### TASK INSTRUCTIONS
Output only the lines below from the one containing "case_decide; [by eexists|]." to the one containing "they are modelled", exactly as written, both ends kept.

### RECORDS SUPPLIED
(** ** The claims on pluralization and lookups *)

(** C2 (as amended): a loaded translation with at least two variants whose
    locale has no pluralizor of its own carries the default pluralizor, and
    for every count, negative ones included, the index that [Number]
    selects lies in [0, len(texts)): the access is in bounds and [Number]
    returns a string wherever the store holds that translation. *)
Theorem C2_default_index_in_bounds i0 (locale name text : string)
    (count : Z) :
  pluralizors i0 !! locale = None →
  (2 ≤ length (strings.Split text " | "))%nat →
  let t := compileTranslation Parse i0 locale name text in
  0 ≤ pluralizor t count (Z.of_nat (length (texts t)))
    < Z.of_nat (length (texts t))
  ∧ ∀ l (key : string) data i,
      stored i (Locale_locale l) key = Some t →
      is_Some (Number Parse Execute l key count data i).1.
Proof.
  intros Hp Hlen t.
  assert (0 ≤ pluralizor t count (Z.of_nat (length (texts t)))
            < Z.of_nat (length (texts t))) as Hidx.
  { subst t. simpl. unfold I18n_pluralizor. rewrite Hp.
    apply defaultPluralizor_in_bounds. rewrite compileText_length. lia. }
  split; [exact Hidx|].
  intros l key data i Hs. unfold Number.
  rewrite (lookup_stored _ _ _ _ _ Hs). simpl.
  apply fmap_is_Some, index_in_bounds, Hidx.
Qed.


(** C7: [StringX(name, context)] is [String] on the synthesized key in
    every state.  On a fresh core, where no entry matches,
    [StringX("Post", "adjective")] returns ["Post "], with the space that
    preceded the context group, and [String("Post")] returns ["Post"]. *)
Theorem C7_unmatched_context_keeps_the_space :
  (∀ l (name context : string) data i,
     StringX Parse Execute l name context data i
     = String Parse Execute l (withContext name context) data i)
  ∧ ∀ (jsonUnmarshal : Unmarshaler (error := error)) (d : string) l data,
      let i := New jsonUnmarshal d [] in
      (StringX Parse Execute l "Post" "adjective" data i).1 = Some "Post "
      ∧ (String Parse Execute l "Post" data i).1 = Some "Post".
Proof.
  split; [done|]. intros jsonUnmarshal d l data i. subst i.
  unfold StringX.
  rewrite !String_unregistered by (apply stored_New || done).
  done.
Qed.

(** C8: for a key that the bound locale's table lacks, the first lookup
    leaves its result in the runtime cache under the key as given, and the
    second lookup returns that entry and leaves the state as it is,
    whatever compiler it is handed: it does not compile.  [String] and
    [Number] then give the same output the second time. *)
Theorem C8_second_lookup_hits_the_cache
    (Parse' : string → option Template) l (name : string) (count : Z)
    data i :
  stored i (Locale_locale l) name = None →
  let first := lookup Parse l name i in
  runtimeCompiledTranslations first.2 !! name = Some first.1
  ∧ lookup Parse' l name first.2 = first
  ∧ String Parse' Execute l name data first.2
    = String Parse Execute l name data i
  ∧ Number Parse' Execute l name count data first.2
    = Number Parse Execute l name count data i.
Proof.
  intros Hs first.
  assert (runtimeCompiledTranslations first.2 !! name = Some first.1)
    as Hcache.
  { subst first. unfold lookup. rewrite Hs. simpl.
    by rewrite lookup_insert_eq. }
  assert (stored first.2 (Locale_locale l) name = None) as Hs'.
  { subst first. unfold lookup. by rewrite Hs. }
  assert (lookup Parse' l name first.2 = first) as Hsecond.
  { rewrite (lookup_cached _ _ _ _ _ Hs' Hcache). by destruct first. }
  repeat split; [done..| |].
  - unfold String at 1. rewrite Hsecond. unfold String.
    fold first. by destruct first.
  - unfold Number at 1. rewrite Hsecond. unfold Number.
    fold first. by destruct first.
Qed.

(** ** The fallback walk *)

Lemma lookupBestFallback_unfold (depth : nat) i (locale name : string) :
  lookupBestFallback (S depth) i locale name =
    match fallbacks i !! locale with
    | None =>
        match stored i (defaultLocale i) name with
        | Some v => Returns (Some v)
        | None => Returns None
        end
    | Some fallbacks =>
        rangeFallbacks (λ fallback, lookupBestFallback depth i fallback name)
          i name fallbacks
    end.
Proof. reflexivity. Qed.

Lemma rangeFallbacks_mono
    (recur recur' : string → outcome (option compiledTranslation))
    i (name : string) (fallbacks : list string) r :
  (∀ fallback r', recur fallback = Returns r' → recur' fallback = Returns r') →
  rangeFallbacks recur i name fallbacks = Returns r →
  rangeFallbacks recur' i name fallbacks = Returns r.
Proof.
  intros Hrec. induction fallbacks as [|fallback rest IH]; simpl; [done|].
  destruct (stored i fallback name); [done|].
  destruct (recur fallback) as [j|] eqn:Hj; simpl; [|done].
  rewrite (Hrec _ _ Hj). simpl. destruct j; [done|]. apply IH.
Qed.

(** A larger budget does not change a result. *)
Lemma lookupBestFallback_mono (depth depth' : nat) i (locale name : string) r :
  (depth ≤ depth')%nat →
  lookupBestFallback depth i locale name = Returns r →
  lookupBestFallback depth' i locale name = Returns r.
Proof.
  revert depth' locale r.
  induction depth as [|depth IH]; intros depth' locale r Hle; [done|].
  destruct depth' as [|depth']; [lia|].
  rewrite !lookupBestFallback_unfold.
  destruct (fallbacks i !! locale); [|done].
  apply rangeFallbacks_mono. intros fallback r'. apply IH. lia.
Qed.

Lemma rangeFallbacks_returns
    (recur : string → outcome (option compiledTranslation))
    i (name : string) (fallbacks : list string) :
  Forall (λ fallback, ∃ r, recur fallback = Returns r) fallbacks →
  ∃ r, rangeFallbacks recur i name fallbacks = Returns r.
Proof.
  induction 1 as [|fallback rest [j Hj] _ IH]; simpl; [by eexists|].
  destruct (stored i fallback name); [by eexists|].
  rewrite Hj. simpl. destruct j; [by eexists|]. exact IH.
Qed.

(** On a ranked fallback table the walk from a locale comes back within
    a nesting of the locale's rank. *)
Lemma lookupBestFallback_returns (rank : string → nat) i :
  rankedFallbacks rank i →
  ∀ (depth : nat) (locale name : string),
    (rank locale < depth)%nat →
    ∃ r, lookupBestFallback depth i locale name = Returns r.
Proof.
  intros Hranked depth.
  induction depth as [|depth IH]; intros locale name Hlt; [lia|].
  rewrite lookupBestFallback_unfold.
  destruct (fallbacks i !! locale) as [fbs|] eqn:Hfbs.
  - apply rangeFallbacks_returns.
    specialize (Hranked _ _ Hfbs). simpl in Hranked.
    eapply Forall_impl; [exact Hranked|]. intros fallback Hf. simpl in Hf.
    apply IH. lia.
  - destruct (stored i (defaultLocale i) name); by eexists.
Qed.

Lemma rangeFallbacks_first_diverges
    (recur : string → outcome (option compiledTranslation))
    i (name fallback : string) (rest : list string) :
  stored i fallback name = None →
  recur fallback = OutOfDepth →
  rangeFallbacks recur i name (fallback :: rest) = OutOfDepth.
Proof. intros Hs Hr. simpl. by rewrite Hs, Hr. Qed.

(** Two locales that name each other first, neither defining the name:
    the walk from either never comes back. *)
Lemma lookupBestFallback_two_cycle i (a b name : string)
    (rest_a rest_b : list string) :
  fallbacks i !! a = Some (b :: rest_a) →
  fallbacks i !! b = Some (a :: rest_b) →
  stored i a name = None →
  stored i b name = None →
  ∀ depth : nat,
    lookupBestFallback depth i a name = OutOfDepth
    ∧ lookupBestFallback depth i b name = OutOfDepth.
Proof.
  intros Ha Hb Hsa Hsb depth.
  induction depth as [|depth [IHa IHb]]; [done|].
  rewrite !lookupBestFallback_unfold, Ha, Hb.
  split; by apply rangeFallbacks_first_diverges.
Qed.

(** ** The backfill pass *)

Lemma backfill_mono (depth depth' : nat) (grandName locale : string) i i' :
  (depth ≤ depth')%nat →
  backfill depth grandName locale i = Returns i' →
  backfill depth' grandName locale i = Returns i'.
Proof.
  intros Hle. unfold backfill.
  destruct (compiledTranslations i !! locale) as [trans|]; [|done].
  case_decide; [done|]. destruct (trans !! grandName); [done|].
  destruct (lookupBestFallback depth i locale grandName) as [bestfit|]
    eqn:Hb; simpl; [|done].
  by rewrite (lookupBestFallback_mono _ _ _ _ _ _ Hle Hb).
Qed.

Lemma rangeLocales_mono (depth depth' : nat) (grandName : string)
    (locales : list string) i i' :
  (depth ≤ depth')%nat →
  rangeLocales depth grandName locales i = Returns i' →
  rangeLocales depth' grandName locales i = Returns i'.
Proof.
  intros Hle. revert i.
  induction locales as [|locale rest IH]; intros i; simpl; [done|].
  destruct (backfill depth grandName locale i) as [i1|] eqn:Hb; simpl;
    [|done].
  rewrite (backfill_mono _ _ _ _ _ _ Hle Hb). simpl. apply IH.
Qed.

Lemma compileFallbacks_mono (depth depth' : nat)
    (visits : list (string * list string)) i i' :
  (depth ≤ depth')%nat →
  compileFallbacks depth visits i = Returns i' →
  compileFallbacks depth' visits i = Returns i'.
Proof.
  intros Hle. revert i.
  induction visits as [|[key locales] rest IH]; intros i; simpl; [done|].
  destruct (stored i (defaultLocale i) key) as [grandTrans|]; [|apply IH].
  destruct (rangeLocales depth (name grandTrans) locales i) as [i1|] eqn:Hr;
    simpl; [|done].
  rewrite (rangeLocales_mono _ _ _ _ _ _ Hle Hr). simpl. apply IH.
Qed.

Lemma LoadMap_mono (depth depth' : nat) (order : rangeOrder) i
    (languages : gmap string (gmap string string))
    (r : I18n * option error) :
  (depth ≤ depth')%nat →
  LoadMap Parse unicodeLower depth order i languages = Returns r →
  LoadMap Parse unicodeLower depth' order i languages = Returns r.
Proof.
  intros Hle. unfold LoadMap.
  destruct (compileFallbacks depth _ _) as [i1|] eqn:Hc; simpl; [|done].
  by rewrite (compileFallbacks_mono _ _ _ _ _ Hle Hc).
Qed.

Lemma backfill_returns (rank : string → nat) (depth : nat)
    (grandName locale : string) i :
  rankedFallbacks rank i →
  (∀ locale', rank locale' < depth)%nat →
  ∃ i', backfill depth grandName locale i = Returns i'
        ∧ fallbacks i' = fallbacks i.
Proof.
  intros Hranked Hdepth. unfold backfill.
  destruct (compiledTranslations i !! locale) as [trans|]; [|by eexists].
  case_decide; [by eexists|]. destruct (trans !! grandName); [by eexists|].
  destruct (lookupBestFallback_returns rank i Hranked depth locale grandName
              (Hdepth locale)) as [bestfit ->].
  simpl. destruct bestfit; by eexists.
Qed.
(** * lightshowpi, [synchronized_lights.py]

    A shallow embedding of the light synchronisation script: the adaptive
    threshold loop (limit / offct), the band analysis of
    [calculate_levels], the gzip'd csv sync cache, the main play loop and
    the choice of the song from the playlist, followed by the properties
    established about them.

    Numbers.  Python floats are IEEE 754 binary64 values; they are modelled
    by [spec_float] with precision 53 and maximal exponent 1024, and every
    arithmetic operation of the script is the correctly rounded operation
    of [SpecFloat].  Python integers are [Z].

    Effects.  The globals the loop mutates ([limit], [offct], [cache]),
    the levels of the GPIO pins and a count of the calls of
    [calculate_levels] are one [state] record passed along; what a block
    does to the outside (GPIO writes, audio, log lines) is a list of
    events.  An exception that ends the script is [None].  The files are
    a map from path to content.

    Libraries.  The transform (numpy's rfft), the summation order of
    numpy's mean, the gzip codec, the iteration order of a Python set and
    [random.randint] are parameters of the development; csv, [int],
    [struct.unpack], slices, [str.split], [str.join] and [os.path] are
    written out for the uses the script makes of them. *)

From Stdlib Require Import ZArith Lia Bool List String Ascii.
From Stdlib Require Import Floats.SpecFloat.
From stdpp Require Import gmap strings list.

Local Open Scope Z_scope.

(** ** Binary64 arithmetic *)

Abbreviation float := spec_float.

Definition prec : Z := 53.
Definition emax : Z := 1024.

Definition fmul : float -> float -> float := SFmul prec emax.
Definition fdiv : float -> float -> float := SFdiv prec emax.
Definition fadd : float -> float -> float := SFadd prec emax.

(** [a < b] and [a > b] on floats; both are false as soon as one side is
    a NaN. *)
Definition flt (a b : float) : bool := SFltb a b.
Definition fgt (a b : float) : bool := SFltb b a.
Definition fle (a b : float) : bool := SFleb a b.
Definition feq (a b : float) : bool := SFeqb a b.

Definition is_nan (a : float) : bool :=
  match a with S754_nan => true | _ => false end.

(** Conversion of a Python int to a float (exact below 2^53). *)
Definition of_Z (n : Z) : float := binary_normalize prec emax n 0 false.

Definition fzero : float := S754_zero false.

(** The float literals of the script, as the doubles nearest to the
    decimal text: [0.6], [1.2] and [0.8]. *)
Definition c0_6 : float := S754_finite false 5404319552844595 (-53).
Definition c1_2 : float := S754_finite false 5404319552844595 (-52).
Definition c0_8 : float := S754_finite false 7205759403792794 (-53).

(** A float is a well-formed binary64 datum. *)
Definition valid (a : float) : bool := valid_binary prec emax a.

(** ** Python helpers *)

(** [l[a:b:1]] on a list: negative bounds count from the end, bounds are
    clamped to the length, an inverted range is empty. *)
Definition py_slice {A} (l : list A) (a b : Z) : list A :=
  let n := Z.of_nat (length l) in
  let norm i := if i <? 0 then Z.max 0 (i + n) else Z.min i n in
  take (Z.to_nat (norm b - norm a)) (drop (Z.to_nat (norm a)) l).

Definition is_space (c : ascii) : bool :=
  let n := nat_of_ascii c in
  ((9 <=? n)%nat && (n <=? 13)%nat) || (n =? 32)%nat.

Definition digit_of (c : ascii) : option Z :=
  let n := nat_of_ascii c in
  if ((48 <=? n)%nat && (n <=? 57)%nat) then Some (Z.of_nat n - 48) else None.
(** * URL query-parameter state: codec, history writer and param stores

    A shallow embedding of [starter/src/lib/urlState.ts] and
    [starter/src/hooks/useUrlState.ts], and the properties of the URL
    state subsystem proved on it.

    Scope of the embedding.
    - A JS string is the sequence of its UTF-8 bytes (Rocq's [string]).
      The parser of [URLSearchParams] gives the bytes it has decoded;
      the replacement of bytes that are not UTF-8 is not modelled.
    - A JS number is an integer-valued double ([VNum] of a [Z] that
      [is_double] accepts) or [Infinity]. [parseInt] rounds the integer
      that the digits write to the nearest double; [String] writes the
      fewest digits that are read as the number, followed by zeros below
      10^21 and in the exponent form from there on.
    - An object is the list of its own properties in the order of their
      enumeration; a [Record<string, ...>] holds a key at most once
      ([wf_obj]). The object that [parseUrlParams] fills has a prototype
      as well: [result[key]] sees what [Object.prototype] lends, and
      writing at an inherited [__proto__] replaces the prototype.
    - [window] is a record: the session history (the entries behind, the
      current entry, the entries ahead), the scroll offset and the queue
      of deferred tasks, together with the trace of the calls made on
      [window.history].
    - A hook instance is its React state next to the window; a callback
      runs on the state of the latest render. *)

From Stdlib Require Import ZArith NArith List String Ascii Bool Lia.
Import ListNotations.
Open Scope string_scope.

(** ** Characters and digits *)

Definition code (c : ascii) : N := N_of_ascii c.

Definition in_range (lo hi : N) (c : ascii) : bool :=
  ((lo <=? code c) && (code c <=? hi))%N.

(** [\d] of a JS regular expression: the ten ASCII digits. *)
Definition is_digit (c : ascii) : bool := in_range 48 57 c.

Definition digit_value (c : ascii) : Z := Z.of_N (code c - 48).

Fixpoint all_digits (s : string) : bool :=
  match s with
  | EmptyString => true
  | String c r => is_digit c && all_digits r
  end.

### TASK OUTPUT
  case_decide; [by eexists|]. destruct (trans !! grandName); [by eexists|].
  destruct (lookupBestFallback_returns rank i Hranked depth locale grandName
              (Hdepth locale)) as [bestfit ->].
  simpl. destruct bestfit; by eexists.
Qed.
(** * lightshowpi, [synchronized_lights.py]

    A shallow embedding of the light synchronisation script: the adaptive
    threshold loop (limit / offct), the band analysis of
    [calculate_levels], the gzip'd csv sync cache, the main play loop and
    the choice of the song from the playlist, followed by the properties
    established about them.

    Numbers.  Python floats are IEEE 754 binary64 values; they are modelled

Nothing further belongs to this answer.